Allo sceneggiatore – scrittore del romanzo non scappa un analisi al fenomeno Media, strettamente collegato con il Business che ormai avvolge tutto ciò che nasce su questa terra. I mass media hanno il dono di entrare nel cervello delle gente, nel bene e nel male. I programmi tv riescono a far nascere certezze, dubbi e paure divenendo quasi delle divinità, che conoscono il giusto e il male: se in un crimine si indica un individuo come omicida gli spettatori andranno ad accettare tale notizia come quasi totalmente certa. La televisione, in primis, internet in seconda ( ma con molta meno forza, poiché in questo universo esistono moltissime voci in capitolo, mentre in tv no, ma solo una o due) trasformano tutto in evento pubblico riuscendo a far divenire semplici individui delle star del momento, trasformare un omicidio in Show, fino a togliere il potere giuridico e esecutivo alla giustizia, ma questa si sposta nelle case delle persone, nelle reti televisive e sui vari social network: ciò accade sempre più spesso nei casi avvolti dal mistero o dall’orrore, in cui personalità “famose” e che non sono assolutamente dei detective o degli specialisti in questione espongono tranquillamente un opinione, opinione molto spesso coerente con l’intero programma, venendo esposta senza dubbi di un probabile errore.

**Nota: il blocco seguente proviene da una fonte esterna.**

(** What [object[key]] reads, case by case. *)
Lemma get_Own {V} (own : gmap jsstring V) key v :
  JsObject.get own key = JsObject.Own v ↔ own !! key = Some v.
Proof.
  unfold JsObject.get. destruct (own !! key) as [w|].
  - split; by intros [= ->].
  - by destruct (bool_decide _).
Qed.

Lemma get_Undefined {V} (own : gmap jsstring V) key :
  JsObject.get own key = JsObject.Undefined ↔
  own !! key = None ∧ key ∉ JsObject.inherited_names.
Proof.
  unfold JsObject.get. destruct (own !! key) as [w|].
  - split; [done|by intros [? _]].
  - destruct (bool_decide_reflect (key ∈ JsObject.inherited_names)).
    + split; [done|]. by intros [_ ?].
    + done.
Qed.

Lemma get_Inherited {V} (own : gmap jsstring V) key :
  JsObject.get own key = JsObject.Inherited ↔
  own !! key = None ∧ key ∈ JsObject.inherited_names.
Proof.
  unfold JsObject.get. destruct (own !! key) as [w|].
  - split; [done|by intros [? _]].
  - destruct (bool_decide_reflect (key ∈ JsObject.inherited_names)).
    + done.
    + split; [done|]. by intros [_ ?].
Qed.

(** The index after the constructor's loop, when the loop ends. *)
Lemma foldlM_track_lookup tracked index index' fileName :
  foldlM (track normalizeFilePath) index tracked = Return index' →
  index' !! fileName =
    match index !! fileName, candidates normalizeFilePath tracked fileName with
    | None, [] => None
    | files, more => Some (default [] files ++ more)
    end.
Proof.
  revert index. induction tracked as [|raw tracked IH]; intros index; simpl.
  - intros [= <-]. unfold candidates. simpl.
    destruct (index !! fileName); simpl; [|done]. by rewrite app_nil_r.
  - destruct (track normalizeFilePath index raw) as [index1|e] eqn:Hstep;
      simpl; [|done].
    intros Hrest. rewrite (IH _ Hrest). clear IH Hrest.
    unfold candidates. rewrite filter_cons. unfold track in Hstep.
    destruct (JsObject.get index (Path.basename raw)) as [files| |] eqn:Hget;
      [| done |]; injection Hstep as <-.
    + apply get_Own in Hget.
      destruct (decide (Path.basename raw = fileName)) as [<-|Hne].
      * rewrite lookup_insert_eq, Hget. simpl. by rewrite <- app_assoc.
      * by rewrite lookup_insert_ne.
    + apply get_Undefined in Hget as [Hget _].
      destruct (decide (Path.basename raw = fileName)) as [<-|Hne].
      * by rewrite lookup_insert_eq, Hget.
      * by rewrite lookup_insert_ne.
Qed.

Tutto questo impianto esiste per un singolare motivo, a cui purtroppo non possiamo nasconderci: la massa è interessata a questi Show, tutti noi abbiamo voglia di vivere dentro queste storie, proviamo ( da sempre) un grande fascino verso i Killers, delle storie di sangue e di mistero,  però è un conto leggere o guardare opere di genere Thriller ed un altro storie reali e non di pura creazione mentale.  La cronaca nera va alla grande, i programmi tv ottengono un ottimo audience, essenziale per mantenersi in vita, quindi perché devono smettere di trattare argomenti d’interesse pubblico? Così cavalcano l’onda trasformando semplici persone coinvolte o accusati del delitto in vere star del momento.

L’incipit della narrazione: Una giovane donne scompare il giorno dell’anniversario del suo matrimonio. Il marito al suo ritorno a casa trova un mobile distrutto e non trova nessuna traccia di lei, segnale che è accaduta una colluttazione violenta. La polizia immediatamente lo interroga, lo considera come unico sospettato. Quando però spunteranno fuori alcuni fatti e il diario, in cui lei scrive d’aver paura del marito che la maltratta, il gioco è fatto e ormai l’uomo è, per tutti, un Killer. Come in tutti i casi reali, il marito è sempre ritenuto l’assassino, ma sarà lui? Tutti, e soprattutto i media lo definiranno uno psicopatico ancor prima del processo.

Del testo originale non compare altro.